What is he best known for?
The fields of study he is best known for:
- Finite element method
- Mathematical analysis
- Composite material
Sundararajan Natarajan mostly deals with Finite element method, Mathematical analysis, Extended finite element method, Smoothed finite element method and Composite material.
In his research, Algorithm is intimately related to Numerical integration, which falls under the overarching field of Finite element method.
His work deals with themes such as Discrete mathematics, Salient and Polygon mesh, which intersect with Mathematical analysis.
His Extended finite element method study incorporates themes from Quadrilateral, Geometry, Fracture mechanics and Partition of unity.
The Smoothed finite element method study combines topics in areas such as Singular boundary method, Mechanics, Applied mathematics and Rational function.
Sundararajan Natarajan interconnects Structural engineering and Rotary inertia in the investigation of issues within Composite material.
His most cited work include:
- Strain smoothing in FEM and XFEM (241 citations)
- NURBS-based finite element analysis of functionally graded plates: Static bending, vibration, buckling and flutter (220 citations)
- An adaptive singular ES-FEM for mechanics problems with singular field of arbitrary order (144 citations)
What are the main themes of his work throughout his whole career to date?
Sundararajan Natarajan mainly focuses on Finite element method, Mathematical analysis, Structural engineering, Extended finite element method and Applied mathematics.
His studies deal with areas such as Numerical integration and Boundary as well as Finite element method.
The study incorporates disciplines such as Mass matrix, Geometry, Partition of unity and Stress intensity factor in addition to Mathematical analysis.

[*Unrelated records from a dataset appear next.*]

Inductive step : session → session → Prop :=
(* the caller-audio goroutine *)
| audio_frame f q sendErr s :
    audio s = Loop → queue (in_frames s) = f :: q →
    step s (set_audio (Making [SendAudio (run_bridge inboundBridge f)] sendErr)
      (set_chans {| queue := q; is_closed := is_closed (in_frames s) |} (in_errs s) (llm_events s) (llm_errs s) s))
| audio_closed s :
    audio s = Loop → queue (in_frames s) = [] → is_closed (in_frames s) = true →
    step s (set_audio Exited (recordEnd EndReasonTransportClosed None s))
| audio_err e q s :
    audio s = Loop → queue (in_errs s) = e :: q →
    step s (set_audio (Making [] e)
      (set_chans (in_frames s) {| queue := q; is_closed := is_closed (in_errs s) |} (llm_events s) (llm_errs s) s))
| audio_errs_closed s :
    audio s = Loop → queue (in_errs s) = [] → is_closed (in_errs s) = true → step s s
| audio_call c cs err s : audio s = Making (c :: cs) err → step s (set_audio (Making cs err) (emit [c] s))
| audio_next s : audio s = Making [] None → step s (set_audio Loop s)
| audio_record e s :
    audio s = Making [] (Some e) → step s (set_audio (Recorded e) (recordEnd EndReasonFatalError (Some e) s))
| audio_observe e s : audio s = Recorded e → step s (set_audio Observed (emit [OnError e] s))
| audio_cancel s : audio s = Observed → step s (set_audio Exited (set_cancel (ctx_err s) true s))
(* the LLM-events goroutine *)
| event_dispatch ev q a cs t err s :
    events s = Loop → queue (llm_events s) = ev :: q →
    dispatchLLMEvent a outboundBridge ev (turn s) = (cs, t, err) →
    step s (set_events (Making cs err) (set_turn t (set_chans (in_frames s) (in_errs s)
      {| queue := q; is_closed := is_closed (llm_events s) |} (llm_errs s) s)))
| event_closed s :
    events s = Loop → queue (llm_events s) = [] → is_closed (llm_events s) = true →
    step s (set_events Exited (recordEnd EndReasonLLMClosed None s))
| event_err e q s :
    events s = Loop → queue (llm_errs s) = e :: q →
    step s (set_events (Making [] e)
      (set_chans (in_frames s) (in_errs s) (llm_events s) {| queue := q; is_closed := is_closed (llm_errs s) |} s))
| event_errs_closed s :
    events s = Loop → queue (llm_errs s) = [] → is_closed (llm_errs s) = true → step s s
| event_call c cs err s : events s = Making (c :: cs) err → step s (set_events (Making cs err) (emit [c] s))
| event_next s : events s = Making [] None → step s (set_events Loop s)
| event_record e s :
    events s = Making [] (Some e) → step s (set_events (Recorded e) (recordEnd EndReasonFatalError (Some e) s))
| event_observe e s : events s = Recorded e → step s (set_events Observed (emit [OnError e] s))
| event_cancel s : events s = Observed → step s (set_events Exited (set_cancel (ctx_err s) true s))
(* the hold-filler pump, a goroutine nobody waits for; the model lets it send at
   any time *)
| filler_frame f s : step s (emit [Send f] s)
(* Run *)
| run_ctx_done e s : ctx_err s = Some e → run s = Waiting → step s (set_cancel (Some e) true s)
| run_finish s : run s = Waiting → audio s = Exited → events s = Exited → step s (finish s)
| run_call c cs r e s : run s = Closing (c :: cs) r e → step s (set_run (Closing cs r e) (emit [c] s))
| run_return r e s : run s = Closing [] r e → step s (set_run (Returned r e) s)
(* the outside: the caller's context, the transport and the model *)
| ctx_done e s : ctx_err s = None → step s (set_cancel (Some e) (cancelled s) s)
| arrivals f e l le s :
    extends (in_frames s) f → extends (in_errs s) e → extends (llm_events s) l → extends (llm_errs s) le →
    step s (set_chans f e l le s).
End steps.

Definition started (historyLen : nat) : session :=
  {| ctx_err := None; cancelled := false;
     in_frames := {| queue := []; is_closed := false |}; in_errs := {| queue := []; is_closed := false |};
     llm_events := {| queue := []; is_closed := false |}; llm_errs := {| queue := []; is_closed := false |};
     audio := Loop; events := Loop; turn := 0; ended := None; run := Waiting;
     trace := [OnHistoryInjected historyLen; OnSessionStart] |}.
(** [hops] iterations of the loop are left. *)
Fixpoint hop_loop (hops : nat) (registry : Registry any ToolDecl W) (cfg : Config) (limit : Z)
    (turns : list (ChatTurn any)) (th : list ToolExecution) (w : W) : result error Result * W :=
  match hops with
  | O => (Err (EText ("orchestrator: tool hop limit (" +:+ fmt_d limit
                      +:+ ") reached without a final text reply")), w)
  | S hops =>
      match Llm.Chat registry (request cfg turns) w with
      | (Err err, w) => (Err (EWrap "orchestrator: llm chat: " "" err), w)
      | (Ok resp, w) =>
          match ToolCalls resp with
          | [] => (Ok {| AssistantText := RespText resp; ToolHistory := th;
                         ResFinishReason := FinishReason resp |}, w)
          | calls =>
              match run_calls (Dispatcher cfg) calls turns th w with
              | (Err err, w) => (Err err, w)
              | (Ok (turns, th), w) => hop_loop hops registry cfg limit turns th w
              end
          end
      end
  end.

Definition hop_limit (cfg : Config) : Z := if MaxToolHops cfg <=? 0 then 5 else MaxToolHops cfg.

Definition Process (registry : Registry any ToolDecl W) (cfg : Config) (userText : string) (w : W)
    : result error Result * W :=
  hop_loop (Z.to_nat (hop_limit cfg)) registry cfg (hop_limit cfg)
    (messagesToTurns (CfgHistory cfg) ++ [user_turn userText]) [] w.
End orchestrator.
Arguments ToolDispatcher : clear implicits.
Arguments Config : clear implicits.
Arguments ToolExecution : clear implicits.
Arguments Result : clear implicits.

(** *** What the loop did: a provider and a dispatcher that keep a log *)

Section log.
Context {any ToolDecl W : Type}.
(* ===== verification/GeminiLive.v ===== *)
(** * Package voice/llm/gemini

    The Gemini Live session of src/voice/llm/gemini: the messages written to the
    WebSocket (types.go, setup.go, llm.go) and the translation of the server's
    messages into the pipeline's events.  The connection is an argument: a write
    succeeds or fails, a read yields a text or an error, and encoding/json turns
    a text into a server message or fails. *)

From S2P Require Import Prelude GoString GoErrors Base64 VoicePipeline.
From stdpp Require Import base list gmap strings.
From Stdlib Require Import ZArith Lia.
Open Scope Z_scope.

(** ** types.go *)

Definition LiveModel : string := "models/gemini-3.1-flash-live-preview".
Definition VoiceName : string := "Zephyr".

Record GeminiInlineData := { InlineMime : string; InlineBase64 : string }.
Record GeminiPart := { PartText : string; InlineData : option GeminiInlineData }.
Definition GeminiContent : Type := list GeminiPart.
Record GeminiTurn := { TurnRole : string; TurnParts : list GeminiPart }.

Record ToolProperty := { PropType : string; PropDescription : string; Enum : list string; Format : string }.
Record ToolSchema := { SchemaType : string; Properties : gmap string ToolProperty; Required : list string }.
Record ToolDecl := { DeclName : string; DeclDescription : string; DeclParameters : ToolSchema }.

(** The values of the wire's map[string]any. *)
#[warnings="-register-all"]
Inductive wire :=
| WStr (s : string)
| WList (l : list string)
| WMap (m : gmap string wire).

Record GeminiFunctionDecl := { FnName : string; FnDescription : string; FnParameters : gmap string wire }.
Definition GeminiTool : Type := list GeminiFunctionDecl.
Record GeminiAutomaticActivityDetection := {
  StartOfSpeechSensitivity : string; EndOfSpeechSensitivity : string; PrefixPaddingMs : Z; SilenceDurationMs : Z
}.
Record GeminiSetupConfig := {
  Model : string;
  ResponseModalities : list string;
  Voice : string;
  SystemInstruction : GeminiContent;
  Tools : list GeminiTool;
  InputAudioTranscription : bool;
  OutputAudioTranscription : bool;
  RealtimeInputConfig : GeminiAutomaticActivityDetection
}.
(** GeminiFunctionResponse: the data, or the text of the error. *)
Inductive fn_response := ResponseData (d : string) | ResponseError (text : string).
Inductive client_message :=
| Setup (c : GeminiSetupConfig)
| ClientContent (turnComplete : bool) (turns : list GeminiTurn)
| RealtimeInput (audioBase64 mimeType : string)
| ToolResponse (rs : list (string * fn_response)).

Record GeminiServerContent := {
  ModelTurn : option GeminiContent; TurnComplete : bool; Interrupted : bool;
  InputTranscription : option string; OutputTranscription : option string
}.
Record GeminiServerMessage := {
  SetupComplete : bool; ServerContent : option GeminiServerContent; ToolCalls : option (list ToolCall)
}.

(** ** setup.go *)

Definition propToWire (p : ToolProperty) : gmap string wire :=
  let prop := {[ "type" := WStr (PropType p); "description" := WStr (PropDescription p) ]} : gmap string wire in
  let prop := match Enum p with [] => prop | _ => <["enum" := WList (Enum p)]> prop end in
  if negb (String.eqb (Format p) "") then <["format" := WStr (Format p)]> prop else prop.
Definition schemaToWire (s : ToolSchema) : gmap string wire :=
  let props := (λ p, WMap (propToWire p)) <$> Properties s in
  let out := {[ "type" := WStr (SchemaType s); "properties" := WMap props ]} : gmap string wire in
  match Required s with [] => out | _ => <["required" := WList (Required s)]> out end.
Definition toolsToWire (tools : list ToolDecl) : list GeminiTool :=
  [(λ t, {| FnName := DeclName t; FnDescription := DeclDescription t; FnParameters := schemaToWire (DeclParameters t) |})
     <$> tools].
Definition BuildSetup (systemPrompt : string) (tools : list ToolDecl) : GeminiSetupConfig := {|
  Model := LiveModel; ResponseModalities := ["AUDIO"]; Voice := VoiceName;
  SystemInstruction := [{| PartText := systemPrompt; InlineData := None |}];
  Tools := match tools with [] => [] | _ => toolsToWire tools end;
  InputAudioTranscription := true; OutputAudioTranscription := false;
  RealtimeInputConfig := {| StartOfSpeechSensitivity := "START_SENSITIVITY_LOW";
    EndOfSpeechSensitivity := "END_SENSITIVITY_LOW"; PrefixPaddingMs := 300; SilenceDurationMs := 600 |} |}.

(** ** llm.go *)

Definition InboundFormat : AudioFormat := {| encoding := EncodingPCM16LE; SampleRate := 24000; Channels := 1 |}.
Definition OutboundFormat : AudioFormat := {| encoding := EncodingPCM16LE; SampleRate := 16000; Channels := 1 |}.

Inductive Role := RoleUser | RoleAssistant | OtherRole (r : string).
Record HistoryTurn := { HRole : Role; HContent : string }.
Record SetupRequest := {
  SystemPrompt : string; ReqTools : list ToolDecl; History : list HistoryTurn;
  WakeSignal : string               (* Extra["wake_signal"] as a string, else empty *)
}.

(** The connection: the messages written so far, and whether it was closed. *)
Record conn := { written : list client_message; closed : bool }.
Section llm.
(** Whether the next write fails. *)
Variable WriteJSON : list client_message → client_message → option error.

Definition writeJSON (v : client_message) (l : conn) : option error * conn :=
  match WriteJSON (written l) v with
  | Some err => (Some err, l)
  | None => (None, {| written := written l ++ [v]; closed := closed l |})
  end.
Definition user_turn (role text : string) : client_message :=
  ClientContent true [{| TurnRole := role; TurnParts := [{| PartText := text; InlineData := None |}] |}].

Definition replayed (t : HistoryTurn) : bool :=
  negb (String.eqb (HContent t) "") && match HRole t with RoleUser => true | _ => false end.
Fixpoint replay (turns : list HistoryTurn) (l : conn) : option error * conn :=
  match turns with
  | [] => (None, l)
  | turn :: turns =>
      if negb (replayed turn) then replay turns l
      else match writeJSON (user_turn "user" (HContent turn)) l with
           | (Some err, l) => (Some (EWrap "send history turn: " "" err), l)
           | (None, l) => replay turns l
           end
  end.
(** [reply] is what the first read of the connection yields.  The error for an
    answer that is not setupComplete keeps its text up to the dump of the answer. *)
Definition Open (setup : SetupRequest) (reply : Prelude.result error GeminiServerMessage) (l : conn)
    : option error * conn :=
  match writeJSON (Setup (BuildSetup (SystemPrompt setup) (ReqTools setup))) l with
  | (Some err, l) => (Some (EWrap "send setup: " "" err), l)
  | (None, l) =>
      match reply with
      | Err err => (Some (EWrap "read setupComplete: " "" err), l)
      | Ok resp =>
          if negb (SetupComplete resp) then (Some (EText "expected setupComplete"), l)
          else match replay (History setup) l with
               | (Some err, l) => (Some err, l)
               | (None, l) =>
                   if negb (String.eqb (WakeSignal setup) "") then
                     match writeJSON (user_turn "user" (WakeSignal setup)) l with
                     | (Some err, l) => (Some (EWrap "send wake signal: " "" err), l)
                     | (None, l) => (None, l)
                     end
                   else (None, l)
               end
      end
  end.

Definition SendAudio (f : Frame) (l : conn) : option error * conn :=
  writeJSON (RealtimeInput (EncodeToString (Data f)) "audio/pcm;rate=16000") l.
Definition SendToolResults (results : list ToolResult) (l : conn) : option error * conn :=
  writeJSON (ToolResponse ((λ r, (ResultID r, match ResultErr r with
                                              | Some err => ResponseError (error_text err)
                                              | None => ResponseData (ResultData r)
                                              end)) <$> results)) l.
Definition InjectTurn (turn : HistoryTurn) (l : conn) : option error * conn :=
  writeJSON (user_turn (match HRole turn with RoleAssistant => "model" | _ => "user" end) (HContent turn)) l.
Definition Close (closeErr : option error) (l : conn) : option error * conn :=
  if closed l then (None, l) else (closeErr, {| written := written l; closed := true |}).
End llm.

(** *** Events *)

Definition nonempty (t : option string) : option string :=
  match t with Some s => if String.eqb s "" then None else Some s | None => None end.
Definition delta (s : string) : LLMEvent := EventAssistantText s false.

(** One part of a model turn: its audio, then its text; audio that cannot be
    decoded drops the part. *)
Definition part_events (p : GeminiPart) (acc : string) : list LLMEvent * string :=
  let text :=
    if String.eqb (PartText p) "" then ([], acc) else ([delta (PartText p)], acc +:+ PartText p) in
  match InlineData p with
  | Some d =>
      if String.eqb (InlineBase64 d) "" then text
      else match DecodeString (InlineBase64 d) with
           | None => ([], acc)
           | Some bytes => (EventAudioOut {| Data := bytes; Timestamp := time_zero |} :: text.1, text.2)
           end
  | None => text
  end.
Fixpoint parts_events (ps : list GeminiPart) (acc : string) : list LLMEvent * string :=
  match ps with
  | [] => ([], acc)
  | p :: ps => let '(e1, acc) := part_events p acc in let '(e2, acc) := parts_events ps acc in (e1 ++ e2, acc)
  end.
Definition content_events (c : GeminiServerContent) (acc : string) : list LLMEvent * string :=
  let e1 := match nonempty (InputTranscription c) with Some s => [EventCallerTranscript s] | None => [] end in
  let '(e2, acc) := match nonempty (OutputTranscription c) with
                    | Some s => ([delta s], acc +:+ s) | None => ([], acc) end in
  let '(e3, acc) := parts_events (default [] (ModelTurn c)) acc in
  let e4 := if Interrupted c then [EventInterrupted] else [] in
  let '(e5, acc) :=
    if TurnComplete c then
      ((if String.eqb acc "" then [] else [EventAssistantText acc true]) ++ [EventTurnComplete], "")
    else ([], acc) in
  (e1 ++ e2 ++ e3 ++ e4 ++ e5, acc).
Definition message_events (m : GeminiServerMessage) (acc : string) : list LLMEvent * string :=
  let '(e1, acc) := match ServerContent m with Some c => content_events c acc | None => ([], acc) end in
  let e2 := match ToolCalls m with Some (c :: cs) => [EventToolCalls (c :: cs)] | _ => [] end in
  (e1 ++ e2, acc).

(** The read loop, on what the reads yield: a text, decoded or not, or an error.
    The events are those of an uncancelled context; the result is the error sent. *)
Inductive read := ReadText (m : option GeminiServerMessage) | ReadErr (err : error) (normalClose : bool).
Fixpoint Events (reads : list read) (acc : string) : list LLMEvent * option error :=
  match reads with
  | [] => ([], None)
  | ReadErr err normal :: _ => ([], if normal then None else Some err)
  | ReadText None :: reads => Events reads acc
  | ReadText (Some m) :: reads =>
      let '(evs, acc) := message_events m acc in
      let '(rest, err) := Events reads acc in (evs ++ rest, err)
  end.

(** ** The stream of events *)

(** *** What the wire says *)

(** The events of a message one by one, as the comment of Events lists them, with
    no memory of the turn and no final texts. *)
Definition part_wire (p : GeminiPart) : list LLMEvent :=
  let text := option_list (delta <$> nonempty (Some (PartText p))) in
  match d ← InlineData p; nonempty (Some (InlineBase64 d)) with
  | None => text
  | Some b64 =>
      match DecodeString b64 with
      | Some bytes => EventAudioOut {| Data := bytes; Timestamp := time_zero |} :: text
      | None => []
      end
  end.
Definition content_wire (c : GeminiServerContent) : list LLMEvent :=
  option_list (EventCallerTranscript <$> nonempty (InputTranscription c)) ++
  option_list (delta <$> nonempty (OutputTranscription c)) ++
  (default [] (ModelTurn c) ≫= part_wire) ++
  (if Interrupted c then [EventInterrupted] else []) ++ (if TurnComplete c then [EventTurnComplete] else []).
Definition message_wire (m : GeminiServerMessage) : list LLMEvent :=
  match ServerContent m with Some c => content_wire c | None => [] end ++
  match ToolCalls m with Some (c :: cs) => [EventToolCalls (c :: cs)] | _ => [] end.
(** The messages read before the first read error, and the error to report. *)
Fixpoint received (reads : list read) : list GeminiServerMessage :=
  match reads with
  | ReadText (Some m) :: reads => m :: received reads
  | ReadText None :: reads => received reads
  | _ => []
  end.
Fixpoint failure (reads : list read) : option error :=
  match reads with
  | [] => None
  | ReadText _ :: reads => failure reads
  | ReadErr err normal :: _ => if normal then None else Some err
  end.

The concepts of his Structural engineering study are interwoven with issues in Vibration and Flutter.
His work deals with themes such as Boundary element method, Quadrilateral and Classification of discontinuities, which intersect with Extended finite element method.
His Applied mathematics research integrates issues from Discretization, Polygon mesh, Mathematical optimization and Nonlinear system.
He most often published in these fields:
- Finite element method (56.92%)
- Mathematical analysis (34.36%)
- Structural engineering (27.18%)
What were the highlights of his more recent work (between 2019-2021)?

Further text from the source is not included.